As the great English social reformer William Wilberforce once famously declared, “You may choose to look the other way, but you can never say that you did not know.” The under-recognition and under-appreciation of osteoporosis in symptomatic VCF patients in Taiwan was alarming, although osteoporosis was already declared as a government mandated national health priority (NHP) in Taiwan in 2005.4 A similar trend was observed in the Perspective database, which analyzed 51,346 patients hospitalized for osteoporotic hip fracture and showed only 1023 patients (2%) were prescribed ideal therapy for osteoporosis, although bone mineral testing information was unavailable in that study.12 Based on our study, we suggest that DXA should be routinely screened for patients with any type of fracture. Ultimately, detection of osteoporosis in vertebroplasty patients was associated with decreased mortality.

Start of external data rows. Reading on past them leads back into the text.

(** Witness of C1: a budget of one operation stops the batch after the
    first move. *)
Lemma move_all_outcomes_witness :
  match budget_run with
  | Ok (results, _, _) =>
      length results ≤ length twice ∧
      map mr_case_id results = map case_id (take (length results) twice) ∧
      (∀ k limit, k < length results → Some 1%Z = Some limit →
                  (Z.of_nat (count_ops (take k results)) < limit)%Z) ∧
      (length results < length twice →
       ∃ limit, Some 1%Z = Some limit ∧
                (limit ≤ Z.of_nat (count_ops results))%Z) ∧
      (Some 1%Z = None → length results = length twice)
  | Raise _ => False
  end.
Proof.
  destruct budget_run as [[[results self'] disk']|e] eqn:Hrun.
  - exact (move_all_outcomes (H:=env) _ _ _ _ _ _ Hrun).
  - vm_compute in Hrun. discriminate.
Defined.

Example budget_run_statuses :
  statuses budget_run = Some [(SUCCESS, Some "/dst/C_1_2")].
Proof. vm_compute. reflexivity. Qed.

(** C2: with the patterns [""] and ["temp"], the folder my_temp, whose name
    contains temp, is not excluded: the empty pattern is the first hit and
    is falsy, so the engine goes on to the resume check. *)
Theorem empty_pattern_hides_exclusion :
  matches_exclusion_pattern "my_temp" [""; "temp"] = Some "" ∧
  matches_exclusion_pattern "my_temp" ["temp"] = Some "temp" ∧
  status1 (FolderMover.move_folder
             (engine false None [""; "temp"] {["/src/my_temp"]} dup_move_all ∅)
             ["/src/my_temp"; "/dst"]
             (mkFolderMatch "7" "/src/my_temp" "my_temp"))
  = Some SKIPPED_RESUME ∧
  status1 (FolderMover.move_folder
             (engine false None ["temp"] {["/src/my_temp"]} dup_move_all ∅)
             ["/src/my_temp"; "/dst"]
             (mkFolderMatch "7" "/src/my_temp" "my_temp"))
  = Some SKIPPED_EXCLUDED.
Proof. vm_compute. repeat split. Qed.

(** Counterexample to C8: the same source matched twice is moved and then
    missing in the live run, while the dry run reports two moves. *)
Lemma dry_run_differs_on_repeated_source :
  statuses (FolderMover.move_all (engine false None [] ∅ dup_move_all ∅)
              disk0 twice)
  = Some [(SUCCESS, Some "/dst/C_1_2"); (SKIPPED_MISSING, None)] ∧
  statuses (FolderMover.move_all (engine true None [] ∅ dup_move_all ∅)
              disk0 twice)
  = Some [(DRY_RUN, Some "/dst/C_1_2"); (DRY_RUN_RENAMED, Some "/dst/C_1_2_1")] ∧
  dry_variant SKIPPED_MISSING ≠ DRY_RUN_RENAMED.
Proof. vm_compute. repeat split. discriminate. Qed.

End Runs.

(** ** Report labels *)

Lemma quarantine_statuses_spec (status : MoveStatus) :
  status ∈ quarantine_statuses ↔
  status = QUARANTINED ∨ status = QUARANTINED_RENAMED ∨
  status = DRY_RUN_QUARANTINE ∨ status = DRY_RUN_QUARANTINE_RENAMED.
Proof.
  unfold quarantine_statuses. rewrite !elem_of_cons, elem_of_nil. tauto.
Qed.

(** C9 (amended): the label is overridden to MULTIPLE_MATCHES exactly when
    the status is not a quarantine-branch status and the identifier had more
    than one match, whatever the duplicates policy; a quarantine-branch
    status is never overridden, and without the override the label is the
    fixed one of the status. *)
Theorem report_label_override (status : MoveStatus) (is_multiple_match : bool) :
  (report_status_of status is_multiple_match = MULTIPLE_MATCHES ↔
   (status ∉ quarantine_statuses) ∧ is_multiple_match = true) ∧
  (report_status_of status is_multiple_match ≠ MULTIPLE_MATCHES →
   report_status_of status is_multiple_match = plain_label status) ∧
  (∀ r ts, re_status (write_move_result r is_multiple_match ts)
           = report_value (report_status_of (mr_status r) is_multiple_match)) ∧
  plain_label SUCCESS = MOVED ∧
  plain_label SUCCESS_RENAMED = MOVED_RENAMED ∧
  plain_label DRY_RUN = FOUND_DRYRUN ∧
  plain_label DRY_RUN_RENAMED = FOUND_DRYRUN_RENAMED ∧
  plain_label QUARANTINED = R_QUARANTINED ∧
  plain_label QUARANTINED_RENAMED = R_QUARANTINED_RENAMED ∧
  plain_label DRY_RUN_QUARANTINE = FOUND_DRYRUN_QUARANTINE ∧
  plain_label DRY_RUN_QUARANTINE_RENAMED = FOUND_DRYRUN_QUARANTINE_RENAMED ∧
  plain_label SKIPPED_MISSING = R_SKIPPED_MISSING ∧
  plain_label SKIPPED_EXISTS = R_SKIPPED_EXISTS ∧
  plain_label SKIPPED_EXCLUDED = R_SKIPPED_EXCLUDED ∧
  plain_label SKIPPED_RESUME = R_SKIPPED_RESUME ∧
  plain_label SKIPPED_DUPLICATE = R_SKIPPED_DUPLICATE ∧
  plain_label ERROR = R_ERROR ∧
  report_value R_QUARANTINED = "QUARANTINED"%string ∧
  report_value MOVED = "MOVED"%string.
Proof.
  split; [|split; [|repeat split]].
  - rewrite quarantine_statuses_spec.
    destruct status, is_multiple_match; vm_compute; split; intros Hx;
      first
        [ discriminate Hx
        | done
        | split; [intros Hq; repeat destruct Hq as [Hq|Hq]; discriminate|done]
        | destruct Hx as [Hq Hm];
          first [discriminate Hm | exfalso; apply Hq; auto 10] ].
  - destruct status, is_multiple_match; vm_compute; intros Hne; done.
Qed.

(** Witness of C9 (amended). *)
Lemma report_label_override_witness :
  report_status_of SKIPPED_MISSING true = MULTIPLE_MATCHES.
Proof.
  apply (proj1 (report_label_override SKIPPED_MISSING true)).
  split; [|reflexivity].
  rewrite quarantine_statuses_spec.
  intros Hq; repeat destruct Hq as [Hq|Hq]; discriminate.
Defined.

(** Counterexample to C9: under the skip policy the outcome of a duplicate
    identifier is labelled MULTIPLE_MATCHES as well. *)
Lemma multiple_matches_label_under_skip_policy :
  Examples.status1
    (FolderMover.move_folder
       (Examples.engine false None [] ∅ dup_skip {["1"%string]})
       Examples.disk0 (mkFolderMatch "1" "/src/C_1_2" "C_1_2"))
  = Some SKIPPED_DUPLICATE ∧
  report_status_of SKIPPED_DUPLICATE true = MULTIPLE_MATCHES ∧
  dup_skip ≠ dup_move_all.
Proof. vm_compute. repeat split. discriminate. Qed.

(** ** The matcher *)

Lemma startswith_length p s :
  startswith p s = true → String.length p ≤ String.length s.
Proof.
  revert s. induction p as [|a p IH]; intros [|b s]; simpl; try done; try lia.
  destruct (Ascii.eqb a b); [|done]. intros Hs. apply IH in Hs. lia.
Qed.

Lemma str_contains_length p s :
  str_contains p s = true → String.length p ≤ String.length s.
Proof.
  induction s as [|b s IH]; simpl.
  - apply startswith_length.
  - intros [Hs|Hs]%orb_true_iff.
    + by apply startswith_length in Hs.
    + apply IH in Hs. lia.
Qed.

Lemma str_contains_empty s : str_contains "" s = true.
Proof. by destruct s. Qed.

The main strength of this study was the large number of patients who received vertebroplasty collected using procedure codes from NHIRD. Therefore, the problems of insufficient power and the potential for selection biases were minimized.

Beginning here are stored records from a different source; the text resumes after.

(** C1: the write of [out/b_wb.png] fails; [run] returns 1 and names the
    path on [std::cerr], but [main] drops what [run] returns: its status
    is 0, there and on every other command line. *)
Theorem main_discards_run_status :
  (∀ TAG_WIDTH TAG_HEIGHT local_mean CLAHE_apply Image_load Image_write_ok
     ofstream_opens fromPathFile vm w,
     snd (main TAG_WIDTH TAG_HEIGHT local_mean CLAHE_apply Image_load Image_write_ok
            ofstream_opens fromPathFile vm w) = 0)
  ∧ let batch :=
      run 2 4 sample_mean sample_clahe sample_load second_write_fails every_stream_opens
        sample_descs (lit "out") None false true true true world0 in
    let process :=
      main 2 4 sample_mean sample_clahe sample_load second_write_fails every_stream_opens
        sample_fromPathFile sample_vm world0 in
    snd batch = 1
    ∧ cerr (fst batch) = write_failure (lit "out/b_wb.png")
    ∧ fst process = fst batch
    ∧ snd process = 0.
Proof.
  split; [intros; apply main_status|].
  cbv zeta. split; [by vm_compute|]. split; [by vm_compute|].
  split; [|by vm_compute]. unfold main. cbn [sample_vm vm_help vm_pathfile vm_output_dir
    vm_output_pathfile vm_use_hist_eq vm_use_threshold vm_binary_image vm_border
    sample_fromPathFile].
  by destruct (run _ _ _ _ _ _ _ _ _ _ _ _ _ _ _).
Qed.

Lemma write_failure_aborts_batch_witness :
  let res :=
    run 2 4 sample_mean sample_clahe sample_load second_write_fails every_stream_opens
      sample_descs (lit "out") None false false false true world0 in
  let evs := trace (fst res) in
  (trace (fst res) = trace world0 ++ evs ∧ write_results evs !! 1%nat = Some false)
  ∧ ∃ desc, sample_descs !! 1%nat = Some desc
      ∧ snd res = 1
      ∧ evs = EvCreateDirectories (lit "out")
              :: concat (image_events (lit "out") <$> take 1 sample_descs)
              ++ [EvDecode desc; EvWriteImage (output_path (lit "out") desc) false]
      ∧ (∀ q content, files (fst res) !! q = Some (TextFile content) →
           files world0 !! q = Some (TextFile content))
      ∧ (∀ j d, (j < 1)%nat → sample_descs !! j = Some d →
           ∃ m, files (fst res) !! output_path (lit "out") d = Some (ImageFile m))
      ∧ cerr (fst res) = cerr world0 ++ write_failure (output_path (lit "out") desc).
Proof.
  cbv zeta. split; [split; vm_compute; reflexivity|].
  apply (write_failure_aborts_batch 2 4 sample_mean sample_clahe sample_load
           second_write_fails every_stream_opens sample_descs (lit "out") None false false false true
           world0 _ 1%nat); vm_compute; reflexivity.
Defined.





(** C10 when the path file cannot be opened: the empty batch returns 0
    and leaves no file. *)
Lemma empty_batch_without_path_file :
  let res :=
    run 2 4 sample_mean sample_clahe sample_load every_write_succeeds missing_directory
      [] (lit "out") (Some (lit "missing/list.txt")) false false false true world0 in
  snd res = 0
  ∧ files (fst res) !! lit "missing/list.txt" = None
  ∧ trace (fst res)
    = [EvCreateDirectories (lit "out"); EvWritePathfile (lit "missing/list.txt") false].
Proof. cbv zeta. split; [|split]; vm_compute; reflexivity. Qed.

Our study had some limitations. First, the most glaring missing link in the data presented in this study was that diagnosing osteoporosis do not necessary signify initiation of osteoporosis treatment. However, refusal of treatment after an osteoporosis diagnosis is a rarity in Taiwan since osteoporotic drugs are reimbursed due to their roles as secondary prevention for osteoporotic fracture under Taiwan’s NHI system. Future studies on the osteoporosis treatment rate after a diagnosis made with DXA scan would shed more light on this matter. Second, the NHIRD did not include important parameters such as lifestyle variables, such as smoking and drinking. Lifestyle modifications were shown to impact osteoporosis outcome and mortality.13 Third, studies have shown that the cause, locations, and extent of vertebral fractures were reportedly associated with the risk of refracture and long-term functional outcome,14,15 but the imaging information was unavailable in the claims database. Four, no comparison of treatment options, such as alendronate and denosumab, that might have affected the patient outcomes were carried out.10,16 Last, no comparison between short-term and long-term survival was carried out. No evaluation of quality of life and disability levels was carried as well.

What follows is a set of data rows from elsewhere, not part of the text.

(** Jobs of the microtask queue.  Promises are named by their index in
    [results], races by their call number. *)
Inductive job : Type :=
| JCleanup (p : nat)       (* [cleanup()]: [executing.delete(p)] *)
| JPass (p : nat)          (* [p] rejected: [p.then(cleanup)] rejects in turn,
                              which schedules [.catch(cleanup)] *)
| JRace (r p : nat)        (* race [r] hears of the settlement of [p] *)
| JResume.                 (* continuation of [await Promise.race(executing)] *)

(** Where the body of [mapWithConcurrency] stands between two jobs. *)
Inductive loop_state : Type :=
| LAwait (r : nat)         (* suspended on race [r], which is pending *)
| LWake (p : nat)          (* race settled like [p]; continuation queued *)
| LDone                    (* the loop ended: [return Promise.all(results)] *)
| LThrew (e : Err).        (* the [await] threw: the call rejects *)

Inductive event : Type :=
| EStart (i : nat)         (* the mapper is invoked on item [i] *)
| ESettle (i : nat).       (* that invocation's promise settles *)

Record state : Type := {
  todo : list Item;          (* items the [for] loop has not reached *)
  results : list promise;
  executing : list nat;      (* the [Set], in insertion order *)
  races : nat;               (* [Promise.race] calls made so far *)
  loop : loop_state;
  queue : list job;          (* microtasks, oldest first *)
  shared : U;
  trace : list event         (* oldest first *)
}.

Definition reaction (o : outcome) (p : nat) : job :=
  match o with
  | Fulfilled _ => JCleanup p
  | Rejected _ => JPass p
  end.

(** One turn of the loop up to its [if]: invoke the mapper, push and
    add the promise, subscribe [cleanup]. *)
Definition start (item : Item) (s : state) : state :=
  let id := List.length (results s) in
  if immediate id item then
    let (u, o) := finish id item (shared s) in
    {| todo := todo s;
       results := results s ++ [{| p_item := item; p_state := Some o; p_races := [] |}];
       executing := executing s ++ [id];
       races := races s; loop := loop s;
       queue := queue s ++ [reaction o id];
       shared := u;
       trace := trace s ++ [EStart id; ESettle id] |}
  else
    {| todo := todo s;
       results := results s ++ [{| p_item := item; p_state := None; p_races := [] |}];
       executing := executing s ++ [id];
       races := races s; loop := loop s;
       queue := queue s;
       shared := shared s;
       trace := trace s ++ [EStart id] |}.

Definition subscribe (r : nat) (pr : promise) : promise :=
  {| p_item := p_item pr; p_state := p_state pr; p_races := p_races pr ++ [r] |}.

(** Race [r] subscribes to the promises of [ex] ([i] is the index of
    the head of [ps]). *)
Fixpoint subscribe_all (r : nat) (ex : list nat) (i : nat) (ps : list promise) : list promise :=
  match ps with
  | [] => []
  | pr :: ps' =>
      (if existsb (Nat.eqb i) ex then subscribe r pr else pr)
        :: subscribe_all r ex (S i) ps'
  end.

Definition settled (ps : list promise) (p : nat) : bool :=
  match nth_error ps p with
  | Some pr => match p_state pr with Some _ => true | None => false end
  | None => false
  end.

(** [await Promise.race(executing)]: the race subscribes to every member
    of the set; a member that has settled already answers at once. *)
Definition await_race (rest : list Item) (s : state) : state :=
  let r := races s in
  {| todo := rest;
     results := subscribe_all r (executing s) 0 (results s);
     executing := executing s;
     races := S r;
     loop := LAwait r;
     queue := queue s ++ map (JRace r) (filter (settled (results s)) (executing s));
     shared := shared s;
     trace := trace s |}.

Definition finish_loop (s : state) : state :=
  {| todo := []; results := results s; executing := executing s; races := races s;
     loop := LDone; queue := queue s; shared := shared s; trace := trace s |}.

(** The [for] loop from the item it stands at, up to the next
    suspension or its end. *)
Fixpoint run_loop (items : list Item) (s : state) : state :=
  match items with
  | [] => finish_loop s
  | item :: rest =>
      let s1 := start item s in
      if concurrency <=? List.length (executing s1) then await_race rest s1
      else run_loop rest s1
  end.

Despite these limitations, our study encompassed a large cohort of patients with VCFs treated with vertebroplasty in all demographic segments who were matched with corresponding controls. Although we have demonstrated the positive impact of DXA screening on survival, this does not imply a causal relationship. Future studies are needed to include a comparison of different treatment strategies and preventive regimens for osteoporosis in fracture patients. This study proved that recognition of osteoporosis using DXA screening is the first step in the right direction for caregivers to provide effective managements, ultimately decreasing the mortality rate of vertebral fracture patients.

Conclusions

In conclusion, we found in this national database of Taiwan that the rates of in-hospital screening for osteoporosis with dual energy x-ray absorptiometry (DXA) was very low. Our findings suggest that despite proven therapies and established guidelines for osteoporosis, DXA screening remained severely under-utilized in patients undergoing vertebroplasty, presenting as a massive missed opportunity to initiate osteoporosis treatment in this high-risk population. Evidence have shown that treating osteoporosis is associated with better outcome and lower mortality.